I stopped and re-read that sentence several times, thinking that Professor Rukuni obviously made a typographical error and actually meant to write something else.  After all, what’s the difference between being a visionary and having a vision?  I read the rest of the book, still confused by that simple sentence, until, at the last, I had an epiphany; he hadn’t made a mistake; instead, what he’d written made perfect sense.

You see, the devil’s always in the smallest details, and I’d not paid sufficient attention to his sentence; a carefully constructed grouping of words in which every word contributed to the overall meaning; but it was the single word, a single letter in fact, that made all the difference.  He wrote ‘leader with a vision,’ not ‘leader with vision.’  The second construction would indeed have made the sentence duplicative, whereas the way he wrote it carries a whole different meaning.

A leader who has a vision is not necessarily a visionary.  He is just a person who has a specific end-state in mind.  How he sets about achieving that end-state marks the kind of leader he is.  A visionary does have a vision, but it is not of the one-off kind that with some leaders is achieved through force and coercion, or by cajoling people to do what you want them to do.  Rukuni, in his book, was referring specifically to African (or, to use his spelling, Afrikan) leaders; but, what he says, in my opinion, applies universally to leadership.  My own study and experience of leadership tells me that a visionary, instead of seeing an end-state, sees a continually evolving environment; forever striving for improvement; a constant seeking for perfection if you will.
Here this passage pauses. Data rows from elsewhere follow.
(** Trimming leaves a string without whitespace as it is. *)
Lemma trim_no_space s :
  Forall (fun c => isWhiteSpace c = false) s -> trim s = s.
Proof.
  intros Hs. unfold trim.
  assert (trimEnd s = s) as ->.
  { revert Hs. induction s as [|c s _] using rev_ind; intros Hs; [done|].
    apply Forall_app in Hs as [_ Hc%Forall_inv].
    rewrite (trimEnd_app_cons s c []) by done. reflexivity. }
  destruct Hs as [|c s Hc _]; [done|]. by apply trimStart_cons.
Qed.

Lemma indexOf_app_cons c x y : c ∉ x -> indexOf c (x ++ c :: y) = Some (length x).
Proof.
  induction x as [|a x IH]; cbn; intros Hx.
  - by rewrite N.eqb_refl.
  - apply not_elem_of_cons in Hx as [Hne Hx].
    apply not_eq_sym, N.eqb_neq in Hne. rewrite Hne, IH by done. done.
Qed.

(** The pair of a line [K=V] whose key matches [KEY_REGEX]. *)
Lemma line_pair_key_value K V :
  KEY_REGEX_test K = true ->
  line_pair (K ++ lit "=" ++ V) = Some (K, trim V).
Proof.
  intros [HK Hall]%KEY_REGEX_test_true.
  assert (Hsp : Forall (fun c => isWhiteSpace c = false) K).
  { eapply Forall_impl; [done|]. apply isKeyChar_not_space. }
  assert (Heq : 61%N ∉ K).
  { intros Hin. rewrite Forall_forall in Hall.
    by destruct (isKeyChar_not _ (Hall _ Hin)). }
  assert (Ht : trim (K ++ lit "=" ++ V) = K ++ 61%N :: trimEnd V).
  { unfold trim. change (lit "=" ++ V) with (61%N :: V).
    rewrite trimEnd_app_cons by done.
    destruct Hsp as [|c K' Hc _]; [done|]. by apply trimStart_cons. }
  unfold line_pair. cbv zeta. rewrite Ht.
  assert (truthy (K ++ 61%N :: trimEnd V) = true) as ->.
  { by destruct K. }
  assert (startsWith (lit "#") (K ++ 61%N :: trimEnd V) = false) as ->.
  { destruct Hall as [|c K' Hc _]; [done|].
    destruct (isKeyChar_not _ Hc) as [_ Hne].
    apply not_eq_sym, N.eqb_neq in Hne.
    change (startsWith (lit "#") ((c :: K') ++ 61%N :: trimEnd V))
      with ((35 =? c)%N && true).
    by rewrite Hne. }
  cbn [negb andb]. rewrite indexOf_app_cons by done.
  rewrite take_app_length.
  rewrite trim_no_space by done.
  apply truthy_true in HK as ->.
  replace (drop (length K + 1) (K ++ 61%N :: trimEnd V)) with (trimEnd V).
  - by rewrite trim_trimEnd.
  - rewrite Nat.add_1_r.
    change (K ++ 61%N :: trimEnd V) with (K ++ [61%N] ++ trimEnd V).
    rewrite app_assoc. symmetry. apply drop_app_length'.
    rewrite length_app. cbn. lia.
Qed.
A leader with a mere vision will seek practical ways to induce others to achieve it.  A visionary leader, on the other hand, will instead seek ways to get others to seek to improve themselves and their environment; achieving specific visions or objectives along the way.  Visionary leaders sometimes aren’t practical, seeking others to do the practical things needed to keep the journey on track.

One could say, for instance, as one of my interlocutors on my Facebook page noted, that Hitler was a leader with a vision; a world ruled by a super race; more lebensraum for that super race; and, he adopted practical, though gruesome, ways of achieving his vision in the form of concentration and extermination camps and a dreaded secret service.  He was not, though, a visionary, and in the end, he wasn’t even very practical; leading his country to destruction, and finally ending his own life.  He wasn’t visionary; he didn’t envision a better world, only a world under his control.

The world needs practical people; people who can take abstract concepts and convert them into actions.  But, it also needs visionaries; people who can see a world constantly improving itself.  Practical people without vision too often focus only on the short term; that which can be completed in a lifetime, or an even shorter period, often neglecting the human element in the process.  Visionaries, without someone who can convert their visions into practical application, are little more than dreamers who contribute little to the common good.  Of the two, the most important, though, is the visionary; someone who can help us see that we can be better than we are.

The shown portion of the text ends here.